Namun, saya bagai disambar geledek di siang bolong saat bulan lalu anak saya menghilang. Beberapa hari sebelum hilangnya M, kebetulan saya bertengkar hebat dengan M. Saya mencurigai dia tengah hamil. Dia mengelak tuduhan saya dan malah menuduh saya tidak lagi sayang kepada dia. Menghilangnya dia menguatkan dugaan saya. Sungguh Bu, saya kira semula yang melakukannya adalah teman sekolahnya. Ternyata yang melakukan perbuatan bejat itu tak lain adalah suami saya. Saya langsung lemas dan rasanya seperti gila. Saya mengetahuinya dari M sendiri yang beberapa hari lalu memutuskan kembali ke rumah. Suami saya sendiri saat ini menghilang.

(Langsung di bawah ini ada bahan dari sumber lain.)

Lemma list_and_retrieve_gating_witness :
  (∀ k, status (response_of (GetImage.get Demo.env0 (Demo.get_by Demo.carol) k) Demo.store0)
        = 200 ->
        ∃ i, In i (images Demo.store0) ∧ image_id i = k ∧ can_view Demo.store0 Demo.carol i)
  ∧ (∀ k, status (response_of (ImageDetail.get (Demo.get_by Demo.carol) k) Demo.store0) = 200 ->
          ∃ i, In i (images Demo.store0) ∧ image_id i = k ∧ owns Demo.carol i)
  ∧ respond (ImageList.get (Demo.get_by Demo.carol)) Demo.store0
    = (Response_data 200 (BImages (images Demo.store0)), Demo.store0)
  ∧ respond (AnnotationsJsonDetail.get Demo.drf_defaults (Demo.get_by Demo.carol) 1) Demo.store0
    = (if forallb (fun p => has_object_permission p Demo.store0 (Demo.get_by Demo.carol)
                              (ObjAnnotations Demo.ann1))
                  (DEFAULT_PERMISSION_CLASSES Demo.drf_defaults)
       then (Response_data 200 (BAnnotations Demo.ann1), Demo.store0)
       else (Response_status 403, Demo.store0))
  ∧ (∀ k, (∀ b, In b (annotations Demo.store0) -> annotations_id b ≠ k) ->
          respond (AnnotationsJsonDetail.get Demo.drf_defaults (Demo.get_by Demo.carol) k)
                  Demo.store0
          = (Response_status 404, Demo.store0)).
Proof.
  apply (list_and_retrieve_gating Demo.drf_defaults Demo.env0 Demo.store0
           (Demo.get_by Demo.carol) Demo.ann1).
  - apply (bool_decide_unpack _). vm_compute. exact I.
  - simpl. auto.
  - reflexivity.
Defined.

(** * Further properties of the views *)

(** ** Loops and the store *)

Lemma for_each_preserves {A} (P : Store -> Prop) (body : A -> M unit) (l : list A) :
  (∀ x st o st', In x l -> P st -> body x st = (o, st') -> P st') ->
  ∀ st o st', P st -> for_each body l st = (o, st') -> P st'.
Proof.
  induction l as [|x l IH]; intros Hstep st o st' HP; simpl.
  - intros [= <- <-]. done.
  - unfold mbind, M_bind. destruct (body x st) as [[[]|e] st1] eqn:Hx.
    + apply IH; [intros; eapply Hstep; eauto using in_cons|].
      eapply Hstep; eauto using in_eq.
    + intros [= <- <-]. eapply Hstep; eauto using in_eq.
Qed.

Lemma listed_groups_none (st : Store) (r : Request) :
  d_group_ids (req_data r) = None -> listed_groups st r = [].
Proof.
  intros Hg. unfold listed_groups. rewrite Hg. simpl.
  apply filter_none. intros g _. reflexivity.
Qed.

Lemma same_but_view_obj_refl (st : Store) : same_but_view_obj st st.
Proof. unfold same_but_view_obj. by rewrite set_view_obj_id. Qed.

Lemma same_but_view_obj_set (st : Store) (Q : gset (nat * nat)) :
  same_but_view_obj st (set_view_obj Q st).
Proof. reflexivity. Qed.
(** X10.  Adding zero nanoseconds to a normalized timespec whose count fits
    [int64_t] writes that timespec back; the status is 1 when it is
    negative and 0 when it is not. *)
Theorem UTILS_TimespecAddNanoseconds_zero (x r : timespec) :
  0 <= tv_nsec x < 1000000000 ->
  INT64_MIN <= total_ns x <= INT64_MAX ->
  UTILS_TimespecAddNanoseconds (Some x) 0 (Some r)
  = (if total_ns x <? 0 then 1 else 0, Some x).
Proof using LONG_BITS_min.
  intros Hx Hfit.
  rewrite UTILS_TimespecAddNanoseconds_floor by (unfold_consts; lia).
  rewrite Z.add_0_r, int64_t_small by exact Hfit.
  rewrite (floor_of_normalized x Hx). reflexivity.
Qed.

(** X11.  Two successive [UTILS_TimespecAddNanoseconds], of [a] and then of
    [b], give the status and the result of one of [a + b], whenever
    [a + b] and the nanosecond counts on the way fit [int64_t]. *)
Theorem UTILS_TimespecAddNanoseconds_twice (x r1 r2 : timespec) (a b : Z) :
  INT64_MIN <= a <= INT64_MAX ->
  INT64_MIN <= b <= INT64_MAX ->
  INT64_MIN <= a + b <= INT64_MAX ->
  INT64_MIN <= total_ns x + a <= INT64_MAX ->
  INT64_MIN <= total_ns x + a + b <= INT64_MAX ->
  exists mid : timespec,
    snd (UTILS_TimespecAddNanoseconds (Some x) a (Some r1)) = Some mid
    /\ UTILS_TimespecAddNanoseconds (Some mid) b (Some r2)
       = UTILS_TimespecAddNanoseconds (Some x) (a + b) (Some r2).
Proof using LONG_BITS_min.
  intros Ha Hb Hab _ _.
  rewrite (UTILS_TimespecAddNanoseconds_floor x r1 a Ha).
  eexists. split; [reflexivity |].
  rewrite !UTILS_TimespecAddNanoseconds_floor by assumption.
  rewrite floor_total_ns, int64_t_add_l, Z.add_assoc. reflexivity.
Qed.
(** A variable [num_steps] is read after the materialization: in the world
    of [Demo.st0] the variable [w + 1] holds 1, yet two repetitions are
    made, because [Demo.fn] has incremented [w] by then. *)
Example variable_read_after_materialization :
  map fst (fn_calls (trace (snd
    (_sample_n Demo.hash
       (Demo.ar (Some (VariableSteps (fun w => w + 1))) false) 6 (Some 42)
       Demo.st0))))
  = [Some 0; Some 57; Some 113].
Proof. vm_compute. reflexivity. Qed.
(** ** Examples of the check of the variable list *)

Lemma checkVarsInclAndNoErrors_distinct_witness :
  checkVarsInclAndNoErrors (fun j => j + 1) (fun k => k + 1) (fun _ => 0) 2 3 = 1 <->
  (forall j, 0 <= j < 2 -> exists k, 0 <= k < 3 /\ k + 1 = j + 1) /\
  (forall j k, 0 <= j < 2 -> 0 <= k < 3 -> k + 1 = j + 1 -> 0 = 0).
Proof.
  apply (checkVarsInclAndNoErrors_distinct (fun j => j + 1) (fun k => k + 1)
           (fun _ => 0) 2 3); intros; lia.
Defined.

Lemma checkVarsInclAndNoErrors_error_code_witness :
  checkVarsInclAndNoErrors (fun j => j + 1) (fun _ => 1) (fun _ => 4) 1 1 = 0.
Proof.
  apply (checkVarsInclAndNoErrors_error_code (fun j => j + 1) (fun _ => 1)
           (fun _ => 4) 1 1 0 0); [lia | lia | reflexivity | reflexivity].
Defined.

Lemma checkVarsInclAndNoErrors_covered_witness :
  checkVarsInclAndNoErrors (fun j => j + 1) (fun k => k + 1) (fun _ => 0) 2 3 = 1.
Proof.
  apply (checkVarsInclAndNoErrors_covered (fun j => j + 1) (fun k => k + 1)
           (fun _ => 0) 2 3).
  - intros j Hj. exists j. split; [lia | reflexivity].
  - intros j k Hj Hk E. lia.
Defined.

(** ** Examples of runs *)

Lemma returns_SUCCESSFUL (r : outcome status) (P : state -> bool) :
  holds r (fun st s => status_eqb st SUCCESSFUL && P s) = true ->
  exists s', r = Ret SUCCESSFUL s' /\ P s' = true.
Proof.
  intros H. apply holds_returns in H. destruct H as (st & s' & E & H).
  apply andb_prop in H. destruct H as (Hst & HP).
  exists s'. split; [|exact HP].
  destruct st; first [exact E | discriminate Hst].
Qed.

Lemma bathymetry_file_in_step_witness :
  exists st s',
    getOCLStationData example_platform skip_to_5 (start station1 one_bathy_line)
      = Ret st s' /\
    fp_dbBathy s' = [].
Proof.
  destruct (holds_returns
              (getOCLStationData example_platform skip_to_5
                 (start station1 one_bathy_line)) (fun _ _ => true))
    as (st & s' & E & _); [vm_compute; reflexivity|].
  exists st, s'. split; [exact E|].
  apply (bathymetry_file_in_step example_platform skip_to_5
           (start station1 one_bathy_line) s' st E).
Defined.

Lemma bottomDepth_source_witness :
  exists s',
    getOCLStationData example_platform plain_arguments (start station1 [])
      = Ret SUCCESSFUL s' /\
    bottomDepthPtr (stnData s') = Some (DoubleElem secHdrValue 0) /\
    bottomDepthSource (stnData s') = "h"%char /\
    0 <= 0 < long_of numberOfSecHdrEntries s' /\ long_at secHdrCode 0 s' = 10.
Proof.
  destruct (returns_SUCCESSFUL
              (getOCLStationData example_platform plain_arguments (start station1 []))
              (fun s' => within_capacity s'
                         && match bottomDepthPtr (stnData s') with
                            | Some (DoubleElem secHdrValue 0) => true
                            | _ => false
                            end))
    as (s' & E & H); [vm_compute; reflexivity|].
  apply andb_prop in H. destruct H as (C & H).
  pose proof (bottomDepth_source example_platform plain_arguments
                (start station1 []) s' E C) as T.
  exists s'. split; [exact E|]. clear E.
  destruct (bottomDepthPtr (stnData s')) as [[f | f j | j k |]|];
    try discriminate H.
  destruct f; try discriminate H. destruct j; try discriminate H.
  split; [reflexivity | exact T].
Defined.
Lemma binary_round_aux_product
    (sx sy s : bool) (mx my m : positive) (ex ey e : Z) :
  bounded prec emax mx ex = true ->
  bounded prec emax my ey = true ->
  bounded prec emax m e = true ->
  ((if sx then -1 else 1) * inject_Z (Z.pos mx) * 2 ^ ex
   * ((if sy then -1 else 1) * inject_Z (Z.pos my) * 2 ^ ey)
   == (if s then -1 else 1) * inject_Z (Z.pos m) * 2 ^ e)%Q ->
  binary_round_aux prec emax (xorb sx sy) (Z.pos (mx * my)) (ex + ey)
    loc_Exact
  = S754_finite s m e.
Proof.
  intros Bx By B H.
  assert (T : ~ (2 == 0)%Q) by discriminate.
  pose proof (mantissa_pos (mx * my) (ex + ey)) as P.
  pose proof (mantissa_pos m e) as P'.
  assert (S : xorb sx sy = s
              /\ (inject_Z (Z.pos (mx * my)) * 2 ^ (ex + ey)
                  == inject_Z (Z.pos m) * 2 ^ e)%Q).
  { apply sign_value; try assumption. revert H P.
    rewrite Pos2Z.inj_mul, inject_Z_mult, (Qpower_plus 2 ex ey T).
    generalize (2 ^ ex)%Q (2 ^ ey)%Q (inject_Z (Z.pos mx))
      (inject_Z (Z.pos my)) (inject_Z (Z.pos m)) (2 ^ e)%Q.
    intros p q a b c d H P.
    destruct sx, sy, s; cbn [xorb]; lra. }
  destruct S as [<- W].
  assert (L : (ex + ey <= e)%Z).
  { pose proof (mul_exponent mx my ex ey Bx By) as M.
    rewrite (same_value_digits _ _ _ _ W) in M.
    rewrite (proj1 (canonical_fexp m e B)) in M. exact M. }
  apply binary_round_aux_exact; [exact B | exact L |].
  exact (scaled_mantissa _ _ _ _ L W).
Qed.

(** A product that is a double is computed without rounding. *)
Lemma mul_exact (x y : float) :
  finite x = true -> finite y = true ->
  representable (value x * value y) ->
  exact mul Qmult x y = true.
Proof.
  intros Fx Fy R. apply exact_intro; revert Fx Fy R;
    unfold finite, value; rewrite mul_spec;
    pose proof (Prim2SF_valid x) as Vx; pose proof (Prim2SF_valid y) as Vy;
    destruct (Prim2SF x) as [sx | sx | | sx mx ex]; try discriminate;
    destruct (Prim2SF y) as [sy | sy | | sy my ey]; try discriminate;
    intros _ _ R; unfold SF64mul, SFmul; try reflexivity; try ring;
    cbn [valid_binary] in Vx, Vy;
    (destruct R as [R | (s & m & e & B & R)];
     [ exfalso;
       pose proof (mantissa_pos mx ex) as Px;
       pose proof (mantissa_pos my ey) as Py;
       revert R Px Py;
       generalize (2 ^ ex)%Q (2 ^ ey)%Q (inject_Z (Z.pos mx))
         (inject_Z (Z.pos my));
       intros p q a b R Px Py;
       assert (N : (0 < (a * p) * (b * q))%Q)
         by (apply Qmult_lt_0_compat; assumption);
       destruct sx, sy; lra
     | rewrite (binary_round_aux_product sx sy s mx my m ex ey e Vx Vy B R) ]).
  - reflexivity.
  - symmetry. exact R.
Qed.

(** ** Whole numbers

    Every whole number below [2^53] in magnitude is a double, so sums and
    products of whole numbers that stay below this bound do not round. *)

Lemma representable_eq (q q' : Q) :
  (q == q')%Q -> representable q -> representable q'.
Proof.
  intros E [R | (s & m & e & B & R)].
  - left. rewrite <- E. exact R.
  - right. exists s, m, e. split; [exact B |]. rewrite <- E. exact R.
Qed.

(** Every whole number below [2^53] in magnitude is a double. *)
Lemma integer_representable (n : Z) :
  (Z.abs n < 2 ^ 53)%Z -> representable (inject_Z n).
Proof.
  intros A.
  assert (Pos : forall p : positive,
            (Zpos p < 2 ^ 53)%Z ->
            exists (m : positive) (e : Z),
              bounded prec emax m e = true
              /\ (inject_Z (Zpos p) == inject_Z (Zpos m) * 2 ^ e)%Q).
  { intros p L.
    pose proof (Z.log2_nonneg (Zpos p)) as D0.
    assert (D1 : (Z.log2 (Zpos p) < 53)%Z)
      by (apply Z.log2_lt_pow2; lia).
    set (d := Z.log2 (Zpos p)) in *.
    assert (M0 : (0 < Zpos p * 2 ^ (52 - d))%Z)
      by (apply Z.mul_pos_pos; [lia | apply Z.pow_pos_nonneg; lia]).
    exists (Z.to_pos (Zpos p * 2 ^ (52 - d))), (d - 52)%Z.
    split.
    - unfold bounded, canonical_mantissa.
      rewrite digits2_pos_log2, Z2Pos.id by exact M0.
      rewrite Z.log2_mul_pow2 by lia. fold d.
      apply andb_true_iff. split.
      + apply Z.eqb_eq. unfold fexp, emin, prec, emax. lia.
      + apply Z.leb_le. unfold prec, emax. lia.
    - rewrite Z2Pos.id by exact M0.
      rewrite inject_Z_mult, (Zpower_Qpower 2 (52 - d)) by lia.
      change (inject_Z 2) with 2%Q.
      rewrite <- Qmult_assoc, <- Qpower_plus by discriminate.
      replace (52 - d + (d - 52))%Z with 0%Z by lia.
      change (2 ^ 0)%Q with 1%Q. ring. }
  destruct n as [| p | p].
  - left. reflexivity.
  - destruct (Pos p A) as (m & e & B & V).
    right. exists false, m, e. split; [exact B |]. rewrite V. ring.
  - destruct (Pos p A) as (m & e & B & V).
    right. exists true, m, e. split; [exact B |].
    change (inject_Z (Z.neg p)) with (- inject_Z (Z.pos p))%Q.
    rewrite V. ring.
Qed.

Lemma sub_integer (k : Z) (x y : float) :
  (0 <= k < 52)%Z ->
  integer_within k x -> integer_within k y ->
  exact sub Qminus x y = true /\ integer_within (k + 1) (x - y).
Proof.
  intros K (Fx & n & Vx & Bx) (Fy & n' & Vy & By).
  assert (P : (2 ^ (k + 1) = 2 * 2 ^ k)%Z)
    by (rewrite Z.pow_add_r, Z.pow_1_r by lia; ring).
  assert (L : (2 ^ (k + 1) < 2 ^ 53)%Z)
    by (apply Z.pow_lt_mono_r; lia).
  assert (V : (value x - value y == inject_Z (n - n'))%Q).
  { rewrite Vx, Vy. unfold Z.sub. rewrite inject_Z_plus, inject_Z_opp. ring. }
  assert (E : exact sub Qminus x y = true).
  { apply sub_exact; try assumption.
    apply (representable_eq (inject_Z (n - n'))); [symmetry; exact V |].
    apply integer_representable. lia. }
  split; [exact E |].
  apply exact_spec in E. destruct E as [F W].
  split; [exact F |]. exists (n - n')%Z.
  split; [rewrite W; exact V | lia].
Qed.

Lemma mul_integer (j k : Z) (x y : float) :
  (0 <= j)%Z -> (0 <= k)%Z -> (j + k < 53)%Z ->
  integer_within j x -> integer_within k y ->
  exact mul Qmult x y = true /\ integer_within (j + k) (x * y).
Proof.
  intros J K JK (Fx & n & Vx & Bx) (Fy & n' & Vy & By).
  assert (B : (Z.abs (n * n') <= 2 ^ (j + k))%Z).
  { rewrite Z.abs_mul, Z.pow_add_r by lia.
    apply Z.mul_le_mono_nonneg; lia. }
  assert (L : (2 ^ (j + k) < 2 ^ 53)%Z)
    by (apply Z.pow_lt_mono_r; lia).
  assert (V : (value x * value y == inject_Z (n * n'))%Q).
  { rewrite Vx, Vy, inject_Z_mult. reflexivity. }
  assert (E : exact mul Qmult x y = true).
  { apply mul_exact; try assumption.
    apply (representable_eq (inject_Z (n * n'))); [symmetry; exact V |].
    apply integer_representable. lia. }
  split; [exact E |].
  apply exact_spec in E. destruct E as [F W].
  split; [exact F |]. exists (n * n')%Z.
  split; [rewrite W; exact V | exact B].
Qed.

Ltac whole_number n :=
  exists n; split; [vm_compute; reflexivity | vm_compute; discriminate].

(** On whole numbers of magnitude at most [2^24] no operation of
    [ComputeNormalDirection] rounds: the differences stay within [2^25],
    the products within [2^50] and their differences within [2^51]. *)
Lemma ComputeNormalDirection_integers (v1 v2 v3 : double3) :
  integers_within 24 v1 -> integers_within 24 v2 -> integers_within 24 v3 ->
  ComputeNormalDirection_exact v1 v2 v3 = true.
Proof.
  destruct v1 as [x1 y1 z1], v2 as [x2 y2 z2], v3 as [x3 y3 z3].
  unfold integers_within, ComputeNormalDirection_exact.
  cbn [get3 at0 at1 at2].
  intros (X1 & Y1 & Z1) (X2 & Y2 & Z2) (X3 & Y3 & Z3).
  assert (K : (0 <= 24 < 52)%Z) by lia.
  destruct (sub_integer 24 x3 x2 K X3 X2) as [Eax Iax].
  destruct (sub_integer 24 y3 y2 K Y3 Y2) as [Eay Iay].
  destruct (sub_integer 24 z3 z2 K Z3 Z2) as [Eaz Iaz].
  destruct (sub_integer 24 x1 x2 K X1 X2) as [Ebx Ibx].
  destruct (sub_integer 24 y1 y2 K Y1 Y2) as [Eby Iby].
  destruct (sub_integer 24 z1 z2 K Z1 Z2) as [Ebz Ibz].
  change (24 + 1)%Z with 25%Z in *.
  assert (M : forall a b, integer_within 25 a -> integer_within 25 b ->
                exact mul Qmult a b = true /\ integer_within 50 (a * b))
    by (intros a b; apply (mul_integer 25 25); lia).
  destruct (M _ _ Iay Ibz) as [E1 I1]. destruct (M _ _ Iaz Iby) as [E2 I2].
  destruct (M _ _ Iaz Ibx) as [E3 I3]. destruct (M _ _ Iax Ibz) as [E4 I4].
  destruct (M _ _ Iax Iby) as [E5 I5]. destruct (M _ _ Iay Ibx) as [E6 I6].
  assert (K' : (0 <= 50 < 52)%Z) by lia.
  destruct (sub_integer 50 _ _ K' I1 I2) as [F1 _].
  destruct (sub_integer 50 _ _ K' I3 I4) as [F2 _].
  destruct (sub_integer 50 _ _ K' I5 I6) as [F3 _].
  rewrite Eax, Eay, Eaz, Ebx, Eby, Ebz, E1, E2, E3, E4, E5, E6, F1, F2, F3.
  reflexivity.
Qed.
(** [stackToDrop] carries the [!] assertion of the source: a missing stack
    is a TypeError at its first use, which is the comparison with the drop
    count. *)
Definition DROP_ACTION_validate (dropAction : ItemTransaction) (game : World)
  : Outcome ValidationResult :=
  let actor := animals game (tx_actor dropAction) in
  match Map_getCell (map game) (position_of actor) with
  | RoomCell _ =>
      if negb (Inventory_hasItem (inventory actor) (tx_itemName dropAction)) then
        Ok (invalid ("You do not have any " ++ tx_itemName dropAction
                     ++ " to drop!"))
      else
        let stackToDrop :=
          Inventory_getItem (inventory actor) (tx_itemName dropAction) in
        match transactionAmount dropAction with
        | Some amount =>
            if negb (isFinite amount) then
              Throw ("Drop count " ++ number_toString amount
                     ++ " exists but is not finite")
            else if num_ltb amount (Fin 1) then
              Ok (invalid "Drop count must be positive!")
            else
              match stackToDrop with
              | None => Throw (TypeError_undefined "stackToDrop")
              | Some stackToDrop =>
                  if num_gtb amount (stackAmount stackToDrop) then
                    Ok (invalid ("You cannot drop more than "
                                 ++ number_toString (stackAmount stackToDrop)
                                 ++ " " ++ item_name (item stackToDrop) ++ "!"))
                  else Ok valid
              end
        | None => Ok valid
        end
  | _ => Throw "Actor is not in a room!"
  end.

Definition DROP_ACTION : ActionParserComponent :=
  mkComponent DROP_ACTION_pattern Drop.

(** ** The registry *)

(** [PARSERS], with its keys in the order of the object literal, which is
    the order [_.find] visits them in. *)
Definition PARSERS : list (string * ActionParserComponent) :=
  [("Move", MOVE_COMPONENT);
   ("Pass", PASS_COMPONENT);
   ("Rest", REST_COMPONENT);
   ("Ingest", INGEST_COMPONENT);
   ("Attack", ATTACK_COMPONENT);
   ("Pickup", PICKUP_ACTION);
   ("Drop", DROP_ACTION)].

(** [PARSERS[key]] *)
Fixpoint property {A : Type} (obj : list (string * A)) (k : string) : option A :=
  match obj with
  | [] => None
  | (k', v) :: rest => if String.eqb k' k then Some v else property rest k
  end.

Definition getComponentByText (text : string) : option ActionParserComponent :=
  find (fun comp => RegExp_test (pattern comp) text) (List.map snd PARSERS).

Definition getComponentByKey (key : ComponentKey) : Outcome ActionParserComponent :=
  match property PARSERS (key_name key) with
  | Some component => Ok component
  | None => Throw ("Could not retrieve component for key: " ++ key_name key)
  end.

Definition isParsableAction (text : string) : bool :=
  match getComponentByText text with
  | Some _ => true
  | None => false
  end.

End Components.

(** ** A reference world

    One implementation of the collaborating modules, simple enough to
    evaluate by hand, on which the components are run on concrete inputs. *)
Module Reference.

#[global] Instance refMapTypes : MapTypes := {
  GameMap := Position -> Cell;
  CharacterMap := list Cell
}.

Definition hasName (n : ItemName) (s : ItemStack) : bool :=
  String.eqb (item_name (item s)) n.

Definition withAmount (s : ItemStack) (amount : number) : ItemStack :=
  mkItemStack (item s) amount (maxStackAmount s).

(** Takes [amount] out of the first stack of the item; a stack left with
    nothing is dropped. *)
Fixpoint removeFromStacks (stacks : list ItemStack) (n : ItemName) (amount : number)
  : option (list ItemStack * ItemStack) :=
  match stacks with
  | [] => None
  | s :: rest =>
      if hasName n s then
        let left := num_sub (stackAmount s) amount in
        Some (if num_leb left (Fin 0) then rest else withAmount s left :: rest,
              withAmount s amount)
      else
        match removeFromStacks rest n amount with
        | Some (rest', taken) => Some (s :: rest', taken)
        | None => None
        end
  end.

Bu, saya bingung apa yang mesti saya lakukan saat suami saya kembali nanti. Saya tidak ingin menerima kembali lagi dia di dalam rumah kami. Tetapi, kalau dia menggugat haknya sebagai suami dan ayah bagaimana? Tambah pusing lagi karena M bersikap sebaliknya. Dia berharap ayah tirinya bisa kembali ke rumah dan apa yang dilakukan ayah tirinya sama sekali tidak menyakitinya. Mohon bantuan betul Bu karena saya rasanya stres dengan masalah ini. Terima kasih.
(Ibu R)
Jawaban:
Ibu R, kami turut prihatin dengan masalah yang sedang Ibu hadapi. Terima kasih atas kepercayaan Ibu dan semoga kami bisa menjadi kawan dalam memecahkan masalah ini.
Kami tahu bagaimana perasaan Ibu saat ini, namun kami harap Ibu tetap tabah dan dapat berpikir jernih di dalam memecahkan masalah ini.
Masalah yang Ibu hadapi adalah masalah kekerasan dalam rumah tangga di mana korbannya biasanya tidak selalu tunggal. Dalam kasus ini tidak hanya M yang menjadi korban, namun Ibu juga adalah salah satu korbannya. Tetapi, barangkali masalah M saat ini menjadi prioritas mengingat M telah mengalami apa yang disebut dengan inses.
Ibu R, inses adalah hubungan seksual yang dilakukan ayah kandung, ayah tiri, kakek, paman, saudara laki-laki, atau laki-laki lain di dalam keluarga yang tidak memiliki hubungan darah, namun telah diterima dan dipercaya sepenuhnya oleh keluarga.
Pelaku biasanya mempunyai posisi lebih tinggi dan dominan dari korban, namun dipercaya korban. Tak jarang pelaku adalah orang yang disayangi dan dijadikan panutan korban sehingga dalam beberapa kasus, korban cenderung menyerah terhadap inisiatif seksual mereka tanpa melawan.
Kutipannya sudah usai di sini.